**Work instruction:** Which lines of the records below contain the word "done"? Copy each of them out.

**Supplied material:**
(* ===== verification/JsLib.v ===== *)
(** The fragment of the JavaScript and Node standard library the service
    uses: string functions, base64 and hex encodings, SHA-256 and HMAC.
    Strings are the byte sequences of their UTF-8 encoding; case mapping and
    trimming are the ASCII ones, lengths count bytes. *)
From S2P Require Import Prelude.

Module Str.
Definition code (c : ascii) : Z := Z.of_N (N_of_ascii c).
Definition of_code (z : Z) : ascii := ascii_of_N (Z.to_N z).

Definition is_space (c : ascii) : bool :=
  (code c =? 32) || ((9 <=? code c) && (code c <=? 13)).
Definition lower_char (c : ascii) : ascii :=
  if (65 <=? code c) && (code c <=? 90) then of_code (code c + 32) else c.

Fixpoint smap (f : ascii → ascii) (s : string) : string :=
  match s with EmptyString => EmptyString | String c s => String (f c) (smap f s) end.
(** Concatenation of the images of the characters. *)
Fixpoint sbind (f : ascii → string) (s : string) : string :=
  match s with EmptyString => EmptyString | String c s => f c +:+ sbind f s end.
Fixpoint sall (p : ascii → bool) (s : string) : bool :=
  match s with EmptyString => true | String c s => p c && sall p s end.

(** A literal with a backquote for each double quote. *)
Definition quoted : string → string := smap (λ c, if Ascii.eqb c "`" then of_code 34 else c).
Definition toLowerCase : string → string := smap lower_char.

Fixpoint trimStart (s : string) : string :=
  match s with
  | EmptyString => EmptyString
  | String c s' => if is_space c then trimStart s' else s
  end.
Fixpoint trimEnd (s : string) : string :=
  match s with
  | EmptyString => EmptyString
  | String c s' =>
      match trimEnd s' with
      | EmptyString => if is_space c then EmptyString else String c EmptyString
      | s'' => String c s''
      end
  end.
Definition trim (s : string) : string := trimEnd (trimStart s).

Definition nonempty (s : string) : bool :=
  match s with EmptyString => false | _ => true end.
(** A string is truthy when it is not empty. *)
Definition opt_truthy (o : option string) : bool :=
  match o with Some s => nonempty s | None => false end.

Fixpoint startsWith (p s : string) : bool :=
  match p, s with
  | EmptyString, _ => true
  | String a p, String b s => Ascii.eqb a b && startsWith p s
  | _, _ => false
  end.
Fixpoint drop (n : nat) (s : string) : string :=
  match n, s with O, _ => s | S n, String _ s => drop n s | S _, EmptyString => EmptyString end.
Fixpoint take (n : nat) (s : string) : string :=
  match n, s with
  | S n, String c s => String c (take n s) | _, _ => EmptyString end.
(** [replace(/^p/, '')]: removes one leading occurrence of [p]. *)
Definition strip_prefix (p s : string) : string :=
  if startsWith p s then drop (String.length p) s else s.
Fixpoint includes (p s : string) : bool :=
  startsWith p s || match s with EmptyString => false | String _ s => includes p s end.

(** [s.split(sep)] for a one-character separator: never empty. *)
Fixpoint split (sep : ascii) (s : string) : list string :=
  match s with
  | EmptyString => [EmptyString]
  | String c s' =>
      if Ascii.eqb c sep then EmptyString :: split sep s'
      else match split sep s' with
           | [] => [String c EmptyString]
           | h :: t => String c h :: t
           end
  end.
Fixpoint join (sep : string) (l : list string) : string :=
  match l with
  | [] => EmptyString
  | [x] => x
  | x :: l => x +:+ sep +:+ join sep l
  end.
Fixpoint srepeat (c : ascii) (n : nat) : string :=
  match n with O => EmptyString | S n => String c (srepeat c n) end.
Definition padStart (n : nat) (c : ascii) (s : string) : string :=
  srepeat c (n - String.length s) +:+ s.

Definition bytes (s : string) : list Z := code <$> String.list_ascii_of_string s.
Definition of_bytes (l : list Z) : string := String.string_of_list_ascii (of_code <$> l).

(** [parseInt(s, 10)]: optional blanks and sign, then the longest run of
    digits; [None] is NaN. *)
Definition digit (c : ascii) : option Z :=
  if (48 <=? code c) && (code c <=? 57) then Some (code c - 48) else None.
Fixpoint digits (s : string) (acc : Z) : Z :=
  match s with
  | EmptyString => acc
  | String c s => match digit c with Some d => digits s (acc * 10 + d) | None => acc end
  end.
Definition starts_digit (s : string) : bool :=
  match s with String c _ => bool_decide (is_Some (digit c)) | _ => false end.
Definition parse_unsigned (s : string) : option Z :=
  if starts_digit s then Some (digits s 0) else None.
Definition parseInt (s : string) : option Z :=
  match trimStart s with
  | String "-" s' => Z.opp <$> parse_unsigned s'
  | String "+" s' => parse_unsigned s'
  | s' => parse_unsigned s'
  end.
End Str.

Lemma append_assoc (a b c : string) : (a +:+ b) +:+ c = a +:+ (b +:+ c).
Proof.
  induction a as [|x a IH]; [done|].
  change (String x ((a +:+ b) +:+ c) = String x (a +:+ (b +:+ c))). by rewrite IH.
Qed.

(** Dates: milliseconds since the epoch, proleptic Gregorian calendar, UTC. *)
Module Date.
Definition second : Z := 1000.
Definition minute : Z := 60 * 1000.
Definition hour : Z := 60 * minute.
Definition day : Z := 24 * hour.

(** Year, month, day of a day number. *)
Definition civil (days : Z) : Z * Z * Z :=
  let z := days + 719468 in
  let era := z / 146097 in
  let doe := z mod 146097 in
  let yoe := (doe - doe / 1460 + doe / 36524 - doe / 146096) / 365 in
  let doy := doe - (365 * yoe + yoe / 4 - yoe / 100) in
  let mp := (5 * doy + 2) / 153 in
  let d := doy - (153 * mp + 2) / 5 + 1 in
  let m := if mp <? 10 then mp + 3 else mp - 9 in
  let y := yoe + era * 400 + (if m <=? 2 then 1 else 0) in
  (y, m, d).
Definition pad (n : nat) (z : Z) : string := Str.padStart n "0" (pretty z).
Definition iso_year (y : Z) : string :=
  if (0 <=? y) && (y <=? 9999) then pad 4 y
  else (if y <? 0 then "-" else "+") +:+ pad 6 (Z.abs y).
(** [toISOString()]. *)
Definition toISOString (ms : Z) : string :=
  let '(y, m, d) := civil (ms / day) in
  let t := ms mod day in
  iso_year y +:+ "-" +:+ pad 2 m +:+ "-" +:+ pad 2 d +:+ "T" +:+
  pad 2 (t / hour) +:+ ":" +:+ pad 2 (t / minute mod 60) +:+ ":" +:+
  pad 2 (t / second mod 60) +:+ "." +:+ pad 3 (t mod second) +:+ "Z".
Example iso1 : toISOString 1786147056123 = "2026-08-07T23:57:36.123Z".
Proof. vm_compute. reflexivity. Qed.
End Date.
#[global] Arguments Date.toISOString : simpl never.
#[global] Arguments Str.trim : simpl never.
#[global] Arguments Str.toLowerCase : simpl never.

(** Consecutive slices of at most [n] elements:
    [for (let i = 0; i < l.length; i += n) l.slice(i, i + n)]. *)
Fixpoint chunks_fuel {A} (fuel n : nat) (l : list A) : list (list A) :=
  match fuel, l with
  | S fuel, _ :: _ => firstn n l :: chunks_fuel fuel n (skipn n l)
  | _, _ => []
  end.
Definition chunks {A} (n : nat) (l : list A) : list (list A) := chunks_fuel (length l) n l.

Lemma chunks_fuel_concat {A} fuel n (l : list A) :
  (0 < n)%nat → (length l ≤ fuel)%nat → concat (chunks_fuel fuel n l) = l.
Proof.
  intros Hn. revert l. induction fuel as [|fuel IH]; intros [|x l] Hl; simpl in Hl; try lia; [done..|].
  change (concat (chunks_fuel (S fuel) n (x :: l)))
    with (firstn n (x :: l) ++ concat (chunks_fuel fuel n (skipn n (x :: l)))).
  rewrite IH; [apply firstn_skipn|]. rewrite length_skipn. simpl. lia.
Qed.
(** The slices cover the list in order. *)
Lemma chunks_concat {A} n (l : list A) : (0 < n)%nat → concat (chunks n l) = l.
Proof. intros. by apply chunks_fuel_concat. Qed.
Lemma chunks_length {A} n (l c : list A) : c ∈ chunks n l → (length c ≤ n)%nat.
Proof.
  unfold chunks. generalize (length l) as fuel. intros fuel. revert l.
  induction fuel as [|fuel IH]; intros [|x l] Hc; cbn in Hc;
    try by apply elem_of_nil in Hc.
  apply elem_of_cons in Hc as [->|Hc]; [|by eapply IH].
  rewrite length_firstn. lia.
Qed.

**Task output:**
  induction a as [|x a IH]; [done|].
  intros Hn. revert l. induction fuel as [|fuel IH]; intros [|x l] Hl; simpl in Hl; try lia; [done..|].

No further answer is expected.